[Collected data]
(* ===== verification/SqlDelivery.v ===== *)
(** * SqlDelivery: the delivery log of the encrypted store (bondry-store-sqlcipher/src/delivery.rs)

    [SqlCipherDeliveryLog], an instance of [DeliveryLog] that meets [DeliveryLogSpec], with
    exact accounting.  The table is keyed by its unique [delivery_id]; its rowid is never read
    by the code and running out of rowids is one of the failures of [sql_fails]. *)

From S2P Require Import Prelude Text Identifiers DeliveryStore Sqlite.

Record SqlCipherDeliveryLog := mk_sql_log {
  slog_store : SqlCipherStore;
  slog_limits : PersistentDeliveryLogLimits;
}.

(** ** Encodings *)

Definition encoded_time (value : Z) : result DeliveryLogError Z := ok_or (try_i64 value) LogInvalidTransition.

Definition encode_failure (failure : DeliveryFailure) : rstr :=
  match failure with
  | Cancelled => str "cancelled"
  | DeadlineExceeded => str "deadline_exceeded"
  | EndpointPolicy => str "endpoint_policy"
  | SecretUnavailable => str "secret_unavailable"
  | TransportUnavailable => str "transport_unavailable"
  | ReceiverRejected => str "receiver_rejected"
  | RetryExhausted => str "retry_exhausted"
  | Internal => str "internal"
  end.

Definition encode_delivery_outcome (outcome : DeliveryOutcome) : rstr * option rstr :=
  match outcome with
  | Delivered => (str "delivered", None)
  | Failed failure => (str "failed", Some (encode_failure failure))
  | LostOnShutdown => (str "lost_on_shutdown", None)
  | UnknownAfterCrash => (str "unknown_after_crash", None)
  end.

Definition encode_result (res : option DeliveryResultMetadata) : option rstr * option Z :=
  match res with
  | None => (None, None)
  | Some r =>
      (Some (match result_category r with
             | ResultSucceeded => str "succeeded"
             | ResultFailed => str "failed"
             | ResultInvalid => str "invalid"
             end), Some (result_bytes r))
  end.

Definition decode_failure (value : rstr) : result DeliveryLogError DeliveryFailure :=
  if decide (value = str "cancelled") then Ok Cancelled
  else if decide (value = str "deadline_exceeded") then Ok DeadlineExceeded
  else if decide (value = str "endpoint_policy") then Ok EndpointPolicy
  else if decide (value = str "secret_unavailable") then Ok SecretUnavailable
  else if decide (value = str "transport_unavailable") then Ok TransportUnavailable
  else if decide (value = str "receiver_rejected") then Ok ReceiverRejected
  else if decide (value = str "retry_exhausted") then Ok RetryExhausted
  else if decide (value = str "internal") then Ok Internal
  else Err LogUnavailable.

Definition decode_delivery_state (state : rstr) (failure : option rstr) : result DeliveryLogError DeliveryState :=
  match failure with
  | None =>
      if decide (state = str "pending") then Ok Pending
      else if decide (state = str "delivered") then Ok (Terminal Delivered)
      else if decide (state = str "lost_on_shutdown") then Ok (Terminal LostOnShutdown)
      else if decide (state = str "unknown_after_crash") then Ok (Terminal UnknownAfterCrash)
      else Err LogUnavailable
  | Some failure =>
      if decide (state = str "failed") then f ← decode_failure failure; Ok (Terminal (Failed f))
      else Err LogUnavailable
  end.

Definition decode_category (category : rstr) : result DeliveryLogError DeliveryResultCategory :=
  if decide (category = str "succeeded") then Ok ResultSucceeded
  else if decide (category = str "failed") then Ok ResultFailed
  else if decide (category = str "invalid") then Ok ResultInvalid
  else Err LogUnavailable.

Definition decode_result (category : option rstr) (bytes : option Z) : result DeliveryLogError (option DeliveryResultMetadata) :=
  match category, bytes with
  | None, None => Ok None
  | Some category, Some bytes =>
      category ← decode_category category;
      bytes ← ok_or (try_unsigned U32_MAX bytes) LogUnavailable;
      Ok (Some (mk_result_metadata category bytes))
  | _, _ => Err LogUnavailable
  end.

(** [RawDeliveryRecord::validate]. *)
Definition validate_delivery (id : rstr) (row : DeliveryRow) : result DeliveryLogError DeliveryRecord :=
  delivery ← map_err (fun _ => LogUnavailable) (DeliveryId_new id);
  route ← map_err (fun _ => LogUnavailable) (RouteId_new (dl_route_id row));
  accepted_at ← ok_or (try_unsigned U64_MAX (dl_accepted_at_ms row)) LogUnavailable;
  attempts ← ok_or (try_unsigned U16_MAX (dl_attempts row)) LogUnavailable;
  updated_at ← ok_or (try_unsigned U64_MAX (dl_updated_at_ms row)) LogUnavailable;
  state ← decode_delivery_state (dl_state row) (dl_failure_kind row);
  res ← decode_result (dl_result_category row) (dl_result_bytes row);
  Ok (mk_record (mk_intent route delivery accepted_at) attempts state updated_at res).

(** ** Statements *)

Definition pending_row (row : DeliveryRow) : bool := bool_decide (dl_state row = str "pending").

Definition delivery_states : list rstr :=
  str <$> ["pending"; "delivered"; "failed"; "lost_on_shutdown"; "unknown_after_crash"]%string.

(** The [CHECK] constraints of [delivery_log]. *)
Definition delivery_check (row : DeliveryRow) : bool :=
  (0 <=? dl_accepted_at_ms row) && in_range 0 65535 (dl_attempts row)
  && bool_decide (dl_state row ∈ delivery_states)
  && (0 <=? dl_updated_at_ms row) && (dl_charged_bytes row =? 512)
  && Bool.eqb (bool_decide (dl_state row = str "failed")) (bool_decide (is_Some (dl_failure_kind row)))
  && match dl_result_category row, dl_result_bytes row with
     | None, None => true
     | Some _, Some bytes => negb (pending_row row) && (0 <=? bytes)
     | _, _ => false
     end.

(** [DELETE ... WHERE state != 'pending' AND updated_at_ms < ?]. *)
Definition expired_row (cutoff : Z) (row : DeliveryRow) : bool :=
  negb (pending_row row) && (dl_updated_at_ms row <? cutoff).
Definition sql_expire_deliveries (cutoff : Z) : Statement unit := fun db =>
  let expired := filter (fun x : rstr * DeliveryRow => expired_row cutoff x.2 = true) (t_delivery db) in
  usage ← usage_delete_all DELIVERY_LOG (dl_charged_bytes <$> (map_to_list expired).*2) (t_usage db);
  Ok (tt, set_delivery (filter (fun x : rstr * DeliveryRow => expired_row cutoff x.2 = false) (t_delivery db)) usage db).

(** [INSERT OR IGNORE]: a row that breaks a constraint is skipped; the trigger's own
    [RAISE(ABORT)] is not. *)
Definition sql_insert_delivery (id route : rstr) (accepted_at charged : Z) : Statement Z := fun db =>
  let row := mk_delivery_row route accepted_at 0 (str "pending") None accepted_at None None charged in
  if bool_decide (is_Some (t_delivery db !! id)) || negb (delivery_check row) then Ok (0, db)
  else usage ← usage_insert_trigger DELIVERY_LOG charged (t_usage db);
       Ok (1, set_delivery (<[id := row]> (t_delivery db)) usage db).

* **What this task involves**:
In the entries above, find the line with "Definition encode_result (res" and the line with "then Ok TransportUnavailable", then restate word for word both of them and every line between, with nothing more.

* **Reply to the task**:
Definition encode_result (res : option DeliveryResultMetadata) : option rstr * option Z :=
  match res with
  | None => (None, None)
  | Some r =>
      (Some (match result_category r with
             | ResultSucceeded => str "succeeded"
             | ResultFailed => str "failed"
             | ResultInvalid => str "invalid"
             end), Some (result_bytes r))
  end.

Definition decode_failure (value : rstr) : result DeliveryLogError DeliveryFailure :=
  if decide (value = str "cancelled") then Ok Cancelled
  else if decide (value = str "deadline_exceeded") then Ok DeadlineExceeded
  else if decide (value = str "endpoint_policy") then Ok EndpointPolicy
  else if decide (value = str "secret_unavailable") then Ok SecretUnavailable
  else if decide (value = str "transport_unavailable") then Ok TransportUnavailable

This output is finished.